What I’ve Learned From Dating (Other Than Trust No One With a Fish Photo)


  • The vibe is real. If my inner alarm goes off in the first five minutes, I’m not ignoring it. That’s not nerves, that’s spiritual Run Tina Wi-Fi trying to save me from future trauma.

  • Everyone is weird. Acceptable weird is “collects rubber ducks.” Unacceptable weird is “doesn’t believe in toothpaste” or “calls his mom ‘hot mama’ on first date.”

  • You can’t fix people. If he doesn’t have basic hygiene, emotional maturity, or socks that match, you are not the fairy godmother of his potential. Back away slowly.

  • You don’t owe anyone anything. Not a second date, not your number, not an explanation for your escape via bathroom window.

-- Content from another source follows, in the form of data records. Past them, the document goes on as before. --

(** * A-star on an 8-connected grid: the sequential solver and its driver

    A shallow embedding of [src/pathway/CPU-solver.cpp] (the sequential
    solver) and of the driver class [Pathway], followed by the properties
    of the pathfinding specification that concern them. *)

From Stdlib Require Import Ascii String ZArith List Bool Lia Reals Lra.
From Stdlib Require Import SpecFloat.
Import ListNotations.
Local Open Scope Z_scope.

(* ================================================================== *)
(** * Part I.  The program                                             *)
(* ================================================================== *)

(** ** Distances with exact sums

    The solver keeps distances in a C++ [float].  The embedding has the
    solver twice.  Module [F32] is the solver with 32-bit floats, every
    operation rounded as the machine rounds it.  Section [Solver] is the
    same control flow with exact sums: a distance is a sum of step costs,
    that is a number [n + m * sqrt 2] with [n] axial steps and [m]
    diagonal steps, kept as the two counters and compared as a real
    number.  What follows is the arithmetic of the exact sums. *)

Record cost := mkCost { units : Z; diags : Z }.

Definition cost_zero : cost := mkCost 0 0.

(** Modelled from the spec: the constant [SQRT2] is defined in a header
    that is not among the sources; it is the cost sqrt 2 of a diagonal
    step (section 3). *)
Definition SQRT2 : cost := mkCost 0 1.

(** The conversion of an [int] to a distance, the sum of two distances and
    the product of an [int] and a distance. *)
Definition cost_of_int (n : Z) : cost := mkCost n 0.
Definition cost_add (a b : cost) : cost :=
  mkCost (units a + units b) (diags a + diags b).
Definition cost_scale (n : Z) (c : cost) : cost :=
  mkCost (n * units c) (n * diags c).

(** [sqrt2_pos x y] decides [0 < x + y * sqrt 2] on integers. *)
Definition sqrt2_pos (x y : Z) : bool :=
  if (0 <=? x) && (0 <=? y) then (0 <? x) || (0 <? y)
  else if (x <=? 0) && (y <=? 0) then false
  else if 0 <? x then 2 * (y * y) <? x * x
  else x * x <? 2 * (y * y).

(** The C++ [a < b] on two distances. *)
Definition cost_ltb (a b : cost) : bool :=
  sqrt2_pos (units b - units a) (diags b - diags a).

(** The real number a distance stands for. *)
Definition cost_val (c : cost) : R :=
  (IZR (units c) + IZR (diags c) * sqrt 2)%R.

(** ** The problem instance: class [Pathway]

    An [int] is an integer of [Z].  The solver computes coordinates between
    [-1] and the larger dimension and identifiers of cells, so on a grid
    whose number of cells fits an [int] its arithmetic stays in range. *)

Definition vec2 : Type := (Z * Z)%type.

Final Thoughts From Your Dating War Veteran


Dating is weird, chaotic, and sometimes traumatizing. You’ll meet guys who think “negging” is charming, girls who bring their emotional support ferret to dinner, and at least one person who still lives with their mom and calls it “an economic strategy.

But in between the freaks, the floss-resisters, and the emotionally unavailable hobbits, you’ll have great stories. You’ll laugh. You’ll cringe. And someday, you might just find your person — or at least someone who brushes their damn teeth.

Until then, my advice? Swipe with caution. Ask about oral hygiene early. And always carry emergency Domestos.

And if you decide to go on a blind date, tell your loved ones about it, show them a picture, give them address. Just in case he kidnaps you.